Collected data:
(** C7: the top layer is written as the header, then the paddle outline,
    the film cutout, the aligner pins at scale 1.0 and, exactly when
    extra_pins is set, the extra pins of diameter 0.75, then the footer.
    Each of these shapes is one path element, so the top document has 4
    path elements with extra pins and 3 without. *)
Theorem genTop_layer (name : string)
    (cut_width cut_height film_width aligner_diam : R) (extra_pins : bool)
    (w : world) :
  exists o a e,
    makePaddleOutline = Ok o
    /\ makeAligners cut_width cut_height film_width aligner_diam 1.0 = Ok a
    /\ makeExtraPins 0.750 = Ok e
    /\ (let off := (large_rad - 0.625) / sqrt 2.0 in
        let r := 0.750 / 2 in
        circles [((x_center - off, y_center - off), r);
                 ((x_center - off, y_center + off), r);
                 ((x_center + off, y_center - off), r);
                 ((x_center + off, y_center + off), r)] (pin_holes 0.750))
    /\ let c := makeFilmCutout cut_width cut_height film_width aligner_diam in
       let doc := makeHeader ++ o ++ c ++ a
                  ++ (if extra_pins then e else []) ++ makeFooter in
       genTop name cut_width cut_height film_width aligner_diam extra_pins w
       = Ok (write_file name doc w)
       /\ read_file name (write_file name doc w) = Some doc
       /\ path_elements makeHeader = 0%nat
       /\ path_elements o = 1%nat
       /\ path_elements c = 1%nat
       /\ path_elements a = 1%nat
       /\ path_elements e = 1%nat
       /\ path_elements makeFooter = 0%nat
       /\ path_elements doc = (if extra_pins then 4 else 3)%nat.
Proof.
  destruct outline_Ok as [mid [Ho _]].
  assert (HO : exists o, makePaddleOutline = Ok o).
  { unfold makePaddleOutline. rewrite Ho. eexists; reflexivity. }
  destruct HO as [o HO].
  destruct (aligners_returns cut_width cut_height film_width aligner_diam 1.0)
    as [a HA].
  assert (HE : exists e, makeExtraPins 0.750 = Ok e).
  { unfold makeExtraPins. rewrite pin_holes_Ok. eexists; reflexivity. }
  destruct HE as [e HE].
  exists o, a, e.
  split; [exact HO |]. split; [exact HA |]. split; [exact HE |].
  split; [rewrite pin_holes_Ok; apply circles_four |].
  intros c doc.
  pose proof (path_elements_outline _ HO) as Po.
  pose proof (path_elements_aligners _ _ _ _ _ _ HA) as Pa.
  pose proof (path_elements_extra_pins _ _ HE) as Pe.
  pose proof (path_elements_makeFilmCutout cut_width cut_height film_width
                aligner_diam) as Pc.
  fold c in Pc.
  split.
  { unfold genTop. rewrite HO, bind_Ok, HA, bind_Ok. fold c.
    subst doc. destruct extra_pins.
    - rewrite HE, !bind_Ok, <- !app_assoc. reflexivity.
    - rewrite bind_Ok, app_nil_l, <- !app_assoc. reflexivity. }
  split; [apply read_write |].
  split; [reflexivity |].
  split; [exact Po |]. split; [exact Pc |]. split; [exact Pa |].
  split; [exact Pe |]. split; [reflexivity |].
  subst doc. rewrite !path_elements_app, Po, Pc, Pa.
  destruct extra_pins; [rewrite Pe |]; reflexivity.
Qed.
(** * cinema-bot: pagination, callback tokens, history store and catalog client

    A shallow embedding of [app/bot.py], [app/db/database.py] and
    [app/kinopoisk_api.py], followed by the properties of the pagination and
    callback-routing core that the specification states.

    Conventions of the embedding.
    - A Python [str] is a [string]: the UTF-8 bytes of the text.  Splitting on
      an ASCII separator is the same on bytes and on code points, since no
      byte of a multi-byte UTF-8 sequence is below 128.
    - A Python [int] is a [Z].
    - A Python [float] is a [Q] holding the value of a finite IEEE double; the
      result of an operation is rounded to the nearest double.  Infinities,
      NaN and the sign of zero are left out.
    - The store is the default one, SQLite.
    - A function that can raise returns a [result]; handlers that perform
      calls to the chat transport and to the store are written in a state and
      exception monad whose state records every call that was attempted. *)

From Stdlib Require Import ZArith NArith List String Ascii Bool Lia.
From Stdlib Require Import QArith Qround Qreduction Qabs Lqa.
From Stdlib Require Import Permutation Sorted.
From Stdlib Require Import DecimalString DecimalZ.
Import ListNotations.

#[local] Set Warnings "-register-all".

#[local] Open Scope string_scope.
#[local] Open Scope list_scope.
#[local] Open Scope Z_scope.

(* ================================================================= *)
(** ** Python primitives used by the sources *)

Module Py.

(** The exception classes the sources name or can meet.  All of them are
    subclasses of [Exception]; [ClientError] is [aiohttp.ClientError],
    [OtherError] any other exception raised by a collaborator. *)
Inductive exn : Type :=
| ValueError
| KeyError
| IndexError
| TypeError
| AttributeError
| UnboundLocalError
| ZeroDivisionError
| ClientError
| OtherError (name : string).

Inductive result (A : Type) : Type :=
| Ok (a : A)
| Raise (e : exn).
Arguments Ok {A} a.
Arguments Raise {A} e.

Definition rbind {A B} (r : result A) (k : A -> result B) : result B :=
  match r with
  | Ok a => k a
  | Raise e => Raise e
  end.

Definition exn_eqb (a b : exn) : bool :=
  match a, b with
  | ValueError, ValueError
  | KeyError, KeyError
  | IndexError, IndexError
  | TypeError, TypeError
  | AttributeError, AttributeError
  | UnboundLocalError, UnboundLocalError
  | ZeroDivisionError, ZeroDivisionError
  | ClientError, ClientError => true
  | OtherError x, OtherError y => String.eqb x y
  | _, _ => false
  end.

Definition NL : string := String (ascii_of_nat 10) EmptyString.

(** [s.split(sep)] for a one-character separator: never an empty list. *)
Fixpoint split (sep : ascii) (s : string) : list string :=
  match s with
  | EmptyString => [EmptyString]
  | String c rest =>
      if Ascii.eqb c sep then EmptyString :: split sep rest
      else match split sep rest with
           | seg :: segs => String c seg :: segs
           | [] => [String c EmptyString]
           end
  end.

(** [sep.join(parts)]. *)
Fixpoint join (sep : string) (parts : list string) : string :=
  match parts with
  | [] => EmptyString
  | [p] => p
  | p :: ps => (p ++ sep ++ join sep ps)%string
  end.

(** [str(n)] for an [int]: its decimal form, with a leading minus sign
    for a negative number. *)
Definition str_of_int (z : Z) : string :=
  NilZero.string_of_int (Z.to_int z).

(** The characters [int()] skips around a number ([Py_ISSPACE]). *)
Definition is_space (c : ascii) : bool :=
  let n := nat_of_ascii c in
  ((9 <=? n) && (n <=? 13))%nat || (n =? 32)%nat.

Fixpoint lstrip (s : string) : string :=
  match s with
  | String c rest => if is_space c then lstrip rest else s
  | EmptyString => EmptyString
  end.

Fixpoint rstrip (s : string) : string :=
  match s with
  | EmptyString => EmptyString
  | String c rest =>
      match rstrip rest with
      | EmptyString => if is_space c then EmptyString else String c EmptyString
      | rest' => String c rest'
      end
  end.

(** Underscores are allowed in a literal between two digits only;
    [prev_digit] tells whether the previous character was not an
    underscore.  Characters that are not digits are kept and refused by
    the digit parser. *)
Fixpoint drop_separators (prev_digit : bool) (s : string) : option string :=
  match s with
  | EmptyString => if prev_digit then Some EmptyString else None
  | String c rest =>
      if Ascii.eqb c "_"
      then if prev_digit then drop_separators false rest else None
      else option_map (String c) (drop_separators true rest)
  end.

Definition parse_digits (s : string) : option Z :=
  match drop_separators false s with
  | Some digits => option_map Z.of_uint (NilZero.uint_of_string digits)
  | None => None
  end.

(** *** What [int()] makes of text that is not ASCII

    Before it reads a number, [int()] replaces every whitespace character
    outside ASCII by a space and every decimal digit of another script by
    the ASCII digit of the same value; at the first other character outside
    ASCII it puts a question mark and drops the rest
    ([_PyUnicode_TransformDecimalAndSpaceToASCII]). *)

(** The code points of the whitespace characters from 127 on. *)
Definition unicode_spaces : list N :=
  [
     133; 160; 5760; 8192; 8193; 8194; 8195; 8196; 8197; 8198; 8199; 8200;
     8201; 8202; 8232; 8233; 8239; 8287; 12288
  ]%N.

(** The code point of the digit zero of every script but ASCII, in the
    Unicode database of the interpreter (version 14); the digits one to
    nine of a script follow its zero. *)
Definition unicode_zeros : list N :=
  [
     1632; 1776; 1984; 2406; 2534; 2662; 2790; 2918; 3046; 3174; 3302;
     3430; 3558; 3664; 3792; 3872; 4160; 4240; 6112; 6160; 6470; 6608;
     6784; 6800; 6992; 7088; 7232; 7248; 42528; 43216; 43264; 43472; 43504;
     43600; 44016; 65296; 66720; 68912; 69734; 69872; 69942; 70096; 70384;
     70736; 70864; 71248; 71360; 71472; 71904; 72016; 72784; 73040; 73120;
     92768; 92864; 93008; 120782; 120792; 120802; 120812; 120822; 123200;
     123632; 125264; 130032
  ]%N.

▸ **Problem to solve**: For each line in the data that holds the word "lstrip", copy the line.

▸ **Response**:
Fixpoint lstrip (s : string) : string :=
  | String c rest => if is_space c then lstrip rest else s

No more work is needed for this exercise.